The research arm of BlackRock Inc., the world’s largest asset manager, is dashing any hope for a perfect economic outcome in the U.S. as more than two decades of relative stability ends and central banks worldwide grapple with higher inflation and lower growth.

In a phone call with reporters on Monday, Jean Boivin, head of the BlackRock Investment Institute, said that “there’s no Goldilocks scenario ahead of us,” “the Great Moderation is over,” and the implications for investors are that they’ll need to become more nimble and dynamic with their allocation choices.

As investors continue to debate the prospects of a recession in the U.S., concerns about the global economy flared over the weekend as parts of China imposed COVID-related restrictions again as the result of a new subvariant. Meanwhile, the next major update on U.S. inflation arrives on Wednesday, with forecasters expecting an 8.8% annual headline CPI rate. As of Monday morning, all three major U.S. indexes



were lower and investors flocked to the safety of U.S. government bonds, pushing the 10-year Treasury yield

below 3%.

The current environment “will not be suitable for stable asset allocation,” Boivin told reporters as part of BlackRock Investment Institute’s midyear outlook. The period between the mid-1980s and early 2000s known as the Great Moderation, which was marked by low inflation and volatility, “is over,” he said.

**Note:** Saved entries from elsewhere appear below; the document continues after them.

(** Either no entry has room, or the first that does is cut and a new one follows it. *)
Lemma fit_entry_run e buf need (fuel : nat) : e_block_size e = 1024 -> length buf = 1024%nat -> 8 <= need -> forall off es, 0 <= off -> chain buf off es 1024 -> 1024 - off < Z.of_nat fuel ->
  (Forall (fun x => ~ room need x) es /\ fit_entry fuel need off buf e = Ret (None, e)) \/
  exists l x r o buf', es = l ++ x :: r /\ room need x /\ chain buf off l o /\ fit_entry fuel need off buf e = Ret (Some (o + en_need x, buf'), e) /\
    ent_at buf' o (cut x) /\ agree buf buf' (o + 4) (o + en_need x + 6) /\ peek 2 (o + en_need x + 4) buf' = Some (en_size x - en_need x).
Proof.
  intros Hbs Hl Hneed. induction fuel as [|fuel IH]; intros off es Ho Hc Hf; [pose proof (chain_le _ _ _ _ Hc); lia|]. cbn [fit_entry].
  rewrite (bind_Ret _ _ e 1024 e) by (unfold cgets; by rewrite Hbs). destruct es as [|x es]; cbn [chain] in Hc.
  { subst off. left. split; [constructor|done]. }
  destruct Hc as [Hx Hc]. pose proof (ent_size_pos _ _ _ Hx) as Hpos. pose proof (chain_le _ _ _ _ Hc) as Hle. rewrite (proj2 (Z.leb_gt 1024 off)) by lia. pose proof (ea_need _ _ _ Hx) as Hnd. pose proof (en_need_ge x) as Hge.
  rewrite (bind_Ret _ _ _ _ _ (ent_ino_run e off buf x Hx)). rewrite (bind_Ret _ _ e (en_need x) e).
  2:{ unfold en_need. destruct (Z.eqb_spec (en_ino x) 0) as [Ei|Ei]; [by rewrite decide_True|]. rewrite decide_False by done. by rewrite (bind_Ret _ _ _ _ _ (ent_len_run e off buf x Hx Ei)). }
  rewrite (bind_Ret _ _ _ _ _ (ent_size_run e off buf x Hx)). rewrite (proj2 (Z.leb_le _ _) Hnd). rewrite (bind_Ret _ _ e tt e) by done. cbv zeta.
  destruct (Z.leb_spec need (en_size x - en_need x)) as [Hroom|Hno].
  - right. destruct (ent_put_run e d_ent_size off (en_need x) buf) as (b1 & E1 & P1); [cbn; lia|cbn; lia|]. cbn in P1. pose proof (poke_length _ _ _ _ _ P1) as L1.
    destruct (ent_put_run e d_ent_size (off + en_need x) (en_size x - en_need x) b1) as (b2 & E2 & P2); [cbn; lia|cbn; lia|]. cbn in P2.
    pose proof (poke_agree _ _ _ _ _ P1) as A1. pose proof (poke_agree _ _ _ _ _ P2) as A2. change (Z.of_nat 2) with 2 in A1, A2.
    exists [], x, es, off, b2. split; [done|]. split; [unfold room; lia|]. split; [done|]. split; [by rewrite (bind_Ret _ _ _ _ _ E1), (bind_Ret _ _ _ _ _ E2)|]. split; [|split].
    + assert (agree b1 b2 (off + en_need x + 4) (off + en_need x + 6)) as A2' by (eapply agree_weaken; [exact A2|lia|lia]).
      destruct Hx as [X1 X2 X3 X4 X5 X6]. split; cbn [cut en_ino en_size en_name].
      * rewrite (agree_peek _ _ _ _ _ _ A2'), (agree_peek _ _ _ _ _ _ A1) by lia. done.
      * rewrite (agree_peek _ _ _ _ _ _ A2'), (peek_poke_eq _ _ _ _ _ P1) by lia. f_equal. apply uwrap_small. change (2 ^ (8 * Z.of_nat 2)) with 65536. lia.
      * intros Hi. rewrite (agree_peek _ _ _ _ _ _ A2'), (agree_peek _ _ _ _ _ _ A1) by lia. by apply X3.
      * intros Hi. pose proof (align4_spec (Z.of_nat (length (en_name x))) ltac:(lia)). assert (8 + Z.of_nat (length (en_name x)) <= en_need x) by (unfold en_need; rewrite decide_False by done; lia).
        rewrite (agree_slice _ _ _ _ _ _ A2'), (agree_slice _ _ _ _ _ _ A1) by lia. by apply X4.
      * done.
      * done.
    + eapply agree_trans; eapply agree_weaken; try eassumption; lia.
    + rewrite (peek_poke_eq _ _ _ _ _ P2). f_equal. apply uwrap_small. change (2 ^ (8 * Z.of_nat 2)) with 65536. lia.
  - destruct (IH (off + en_size x) es ltac:(lia) Hc ltac:(lia)) as [[Hall E]|(l & y & r & o & buf' & -> & Hy & Hcl & E & Hcut & Ha & Hp)].
    + left. split; [constructor; [unfold room; lia|done]|done].
    + right. exists (x :: l), y, r, o, buf'. split; [done|]. split; [done|]. split; [by split|]. done.
Qed.
End runs.

(** ** Insertion into a block *)
Section insertion.
Implicit Types (buf name nm : list Z) (es : list ent).

Lemma chain_end buf es : forall off a b, chain buf off es a -> chain buf off es b -> a = b.
Proof. induction es as [|x es IH]; intros off a b; cbn [chain]; [congruence|]. intros [_ H1] [_ H2]. by eapply IH. Qed.

Lemma lookup_name_app nm l r : lookup_name nm (l ++ r) = match lookup_name nm l with Some i => Some i | None => lookup_name nm r end.
Proof. induction l as [|x l IH]; [done|]. cbn [app lookup_name]. by case_decide. Qed.

Definition entry_size name : Z := align4 (Z.of_nat (length name)) + DIRENT_HEADER.
(** What [dir_fill_run] establishes. *)
Record filled buf buf' (o : Z) name (ino : Z) : Prop := {
  fl_agree : agree buf buf' o (o + 8 + Z.of_nat (length name));
  fl_ino : peek 4 o buf' = Some ino;
  fl_size : peek 2 (o + 4) buf' = peek 2 (o + 4) buf;
  fl_len : peek 1 (o + 6) buf' = Some (Z.of_nat (length name));
  fl_name : slice (o + 8) (Z.of_nat (length name)) buf' = name;
}.

Lemma filled_entry buf buf' o name ino size : filled buf buf' o name ino -> peek 2 (o + 4) buf = Some size -> ino <> 0 -> entry_size name <= size -> ent_at buf' o (mk_ent size ino name).
Proof.
  intros [F1 F2 F3 F4 F5] Hs Hi Hsz. split; cbn; try done; [by rewrite F3|]. unfold en_need. cbn. rewrite decide_False by done. unfold entry_size, DIRENT_HEADER in Hsz. lia.
Qed.

Lemma insert_chain buf buf1 buf2 l x r o name ino : dir_block buf (l ++ x :: r) -> chain buf 0 l o -> room (entry_size name) x -> ent_at buf1 o (cut x) ->
  agree buf buf1 (o + 4) (o + en_need x + 6) -> peek 2 (o + en_need x + 4) buf1 = Some (en_size x - en_need x) -> filled buf1 buf2 (o + en_need x) name ino -> ino <> 0 ->
  dir_block buf2 (l ++ cut x :: mk_ent (en_size x - en_need x) ino name :: r).
Proof.
  intros [Hl Hc] Hcl Hroom Hcut Ha Hp Hf Hi. apply ents_app in Hc as (mid & Hm & Hc). pose proof (chain_end _ _ _ _ _ Hm Hcl) as ->. destruct Hc as [Hx Hr]. pose proof (chain_le _ _ _ _ Hcl) as Ho.
  pose proof (fl_agree _ _ _ _ _ Hf) as Hf2. pose proof (en_need_ge x) as Hge. unfold room in Hroom. pose proof (align4_spec (Z.of_nat (length name)) ltac:(lia)) as Hal.
  assert (entry_size name = align4 (Z.of_nat (length name)) + 8) as Hes by done. split; [destruct Ha as [-> _] || destruct Hf2 as [-> _]; destruct Ha as [Ha1 _]; lia|].
  apply ents_app. exists o. split; [eapply (ents_agree _ _ _ _ _ Hf2); [lia|lia|]; eapply (ents_agree _ _ _ _ _ Ha); [lia|lia|done]|].
  split; [eapply (ent_at_agree _ _ _ _ _ _ Ho Hf2); [|done]; left; change (en_need (cut x)) with (en_need x); lia|]. cbn [cut en_size].
  split; [eapply filled_entry; [done|done|done|lia]|]. cbn [en_size]. replace (o + en_need x + (en_size x - en_need x)) with (o + en_size x) by lia.
  eapply (ents_agree _ _ _ _ _ Hf2); [lia|lia|]. eapply (ents_agree _ _ _ _ _ Ha); [lia|lia|done].
Qed.

Lemma insert_lookup l x r y name nm : matches name y -> lookup_name name (l ++ x :: r) = None ->
  lookup_name nm (l ++ cut x :: y :: r) = if decide (nm = name) then Some (en_ino y) else lookup_name nm (l ++ x :: r).
Proof.
  intros Hy Hnone. rewrite !lookup_name_app in *. destruct (lookup_name name l) eqn:E1; [done|]. cbn [lookup_name] in *.
  change (decide (matches name x)) with (decide (matches name x)) in Hnone. destruct (decide (matches name x)) as [|Hx] eqn:Ex; [done|]. destruct (decide (nm = name)) as [->|Hne].
  - rewrite E1. rewrite decide_False by (exact Hx). by rewrite decide_True.
  - destruct (lookup_name nm l); [done|]. destruct (decide (matches nm (cut x))) as [Hm|Hm]; [by rewrite decide_True|]. rewrite (decide_False (P := matches nm y)) by (intros [_ ?]; destruct Hy; congruence).
    by rewrite decide_False.
Qed.
End insertion.

(** ** Directories of several blocks *)
Record dir_ok {D} `{BlkIO D} (e : ext2 D) (n : Z) (f : Z -> list Z) (p : Z) (l bl : list Z) (l1 : Z) (ess : list (list ent)) : Prop := {
  do_file : file_ok e n f p l bl l1 (1024 * Z.of_nat (length bl));
  do_blocks : Forall2 (fun b es => dir_block (f b) es) bl ess;
}.
(** A name the code accepts. *)
Definition name_ok (name : list Z) : Prop := Forall (fun c => c <> 0) name /\ (length name < 255)%nat.

Section directory.
Context {D : Type} `{BlkIO D}.
Implicit Types (e : ext2 D) (name nm : list Z).

Lemma file_dev e n f p l bl l1 size d : file_ok e n f p l bl l1 size -> io_rep d n f -> file_ok (set_dev d e) n f p l bl l1 size.
Proof. intros [F1 F2 F3 F4 F5 F6 F7 F8] Hd. split; try done; [by apply ok_dev|by apply (sg_owned _ _ _ _ _ _ (same_dev e d))]. Qed.

Lemma find_block_run n f p l l1 size name : name_ok name -> forall suf pre ess e, file_ok e n f p l (pre ++ suf) l1 size -> Forall2 (fun b es => dir_block (f b) es) suf ess ->
  exists d, find_block (length suf) p (Z.of_nat (length pre)) name e = Ret (inr (lookup_name name (concat ess)), set_dev d e) /\ io_rep d n f.
Proof.
  intros [Hn _]. induction suf as [|b suf IH]; intros pre ess e Hf Hb; inversion Hb as [|? es ? ess' [Hl Hc] Hb']; subst; clear Hb.
  { exists (e_dev e). split; [cbn; by rewrite set_dev_id|apply Hf]. }
  cbn [length find_block]. destruct (read_inode_block_run e n f p l (pre ++ b :: suf) l1 (length pre) b (fo_ok _ _ _ _ _ _ _ _ Hf) (fo_map _ _ _ _ _ _ _ _ Hf) (fo_owned _ _ _ _ _ _ _ _ Hf)
    (fo_inode _ _ _ _ _ _ _ _ Hf) ltac:(by apply list_lookup_middle)) as (d & E & Hd). rewrite (bind_Ret _ _ _ _ _ E). cbn beta iota. change (negb (0 =? 0)) with false. cbn iota.
  pose proof (file_dev _ _ _ _ _ _ _ _ _ Hf Hd) as Hf'. rewrite (bind_Ret _ _ (set_dev d e) (lookup_name name es) (set_dev d e)).
  2:{ apply find_entry_run; [apply Hf'|done|done|lia|done|rewrite Hl; lia]. }
  cbn [concat]. rewrite lookup_name_app. destruct (lookup_name name es) as [i|]; [by exists d|]. replace (Z.of_nat (length pre) + 1) with (Z.of_nat (length (pre ++ [b]))) by (rewrite length_app; cbn; lia).
  destruct (IH (pre ++ [b]) ess' (set_dev d e)) as (d' & E' & Hd'); [by rewrite <- app_assoc|done|]. exists d'. by split.
Qed.

(** Either no entry of these blocks has room or a block is found. *)
Lemma fit_block_run n f p l l1 size need : 8 <= need -> forall suf pre ess e, file_ok e n f p l (pre ++ suf) l1 size -> Forall2 (fun b es => dir_block (f b) es) suf ess ->
  exists d, io_rep d n f /\
  ((Forall (fun x => ~ room need x) (concat ess) /\ fit_block (length suf) p (Z.of_nat (length pre)) need e = Ret (None, set_dev d e)) \/
   exists k b es1 ess1 ess2 lx x rx o buf', suf !! k = Some b /\ ess = ess1 ++ es1 :: ess2 /\ length ess1 = k /\ es1 = lx ++ x :: rx /\ room need x /\ chain (f b) 0 lx o /\
     fit_block (length suf) p (Z.of_nat (length pre)) need e = Ret (Some (Z.of_nat (length pre + k), o + en_need x, buf'), set_dev d e) /\ 
     ent_at buf' o (cut x) /\ agree (f b) buf' (o + 4) (o + en_need x + 6) /\ peek 2 (o + en_need x + 4) buf' = Some (en_size x - en_need x)).
Proof.
  intros Hneed. induction suf as [|b suf IH]; intros pre ess e Hf Hb; inversion Hb as [|? es ? ess' [Hl Hc] Hb']; subst; clear Hb.
  { exists (e_dev e). split; [apply Hf|]. left. split; [constructor|cbn; by rewrite set_dev_id]. }
  cbn [length fit_block]. destruct (read_inode_block_run e n f p l (pre ++ b :: suf) l1 (length pre) b (fo_ok _ _ _ _ _ _ _ _ Hf) (fo_map _ _ _ _ _ _ _ _ Hf) (fo_owned _ _ _ _ _ _ _ _ Hf)
    (fo_inode _ _ _ _ _ _ _ _ Hf) ltac:(by apply list_lookup_middle)) as (d & E & Hd). rewrite (bind_Ret _ _ _ _ _ E). cbn beta iota. change (0 =? 0) with true. rewrite (bind_Ret _ _ (set_dev d e) tt (set_dev d e)) by done.
  pose proof (file_dev _ _ _ _ _ _ _ _ _ Hf Hd) as Hf'.
  destruct (fit_entry_run (set_dev d e) (f b) need (S (length (f b))) ltac:(apply Hf') Hl Hneed 0 es ltac:(lia) Hc ltac:(rewrite Hl; lia)) as [[Hall E1]|(lx & x & rx & o & buf' & -> & Hroom & Hcl & E1 & Hcut & Ha & Hp)];
    rewrite (bind_Ret _ _ _ _ _ E1).
  - replace (Z.of_nat (length pre) + 1) with (Z.of_nat (length (pre ++ [b]))) by (rewrite length_app; cbn; lia).
    destruct (IH (pre ++ [b]) ess' (set_dev d e) ltac:(by rewrite <- app_assoc) Hb') as (d' & Hd' & [[Hall' E']|(k & c & es1 & ess1 & ess2 & lx & x & rx & o & buf' & Hk & -> & Hlk & -> & Hroom & Hcl & E' & Hrest)]); exists d'; (split; [done|]).
    + left. split; [cbn [concat]; by apply list.Forall_app|]. exact E'.
    + right. exists (S k), c, (lx ++ x :: rx), (es :: ess1), ess2, lx, x, rx, o, buf'. split; [done|]. split; [done|]. split; [cbn; lia|]. split; [done|]. split; [done|]. split; [done|]. split; [|done].
      rewrite E'. rewrite length_app. cbn [length]. by replace (length pre + 1 + k)%nat with (length pre + S k)%nat by lia.
  - exists d. split; [done|]. right. exists 0%nat, b, (lx ++ x :: rx), [], ess', lx, x, rx, o, buf'. repeat (split; [done|]). split; [|done]. by rewrite Nat.add_0_r.
Qed.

New York-based BlackRock managed $9.57 trillion as of the first quarter. Its investment institute produces the closest thing that the firm has to an in-house view.

Alex Brazier, deputy head of the BlackRock Investment Institute, told reporters that central banks will likely be forced to live with higher inflation. Meanwhile, the institute and others at BlackRock recommended bracing for volatility by being underweight on developed-market equities and overweight on global credit, as well as allocating toward short-term inflation-linked bonds.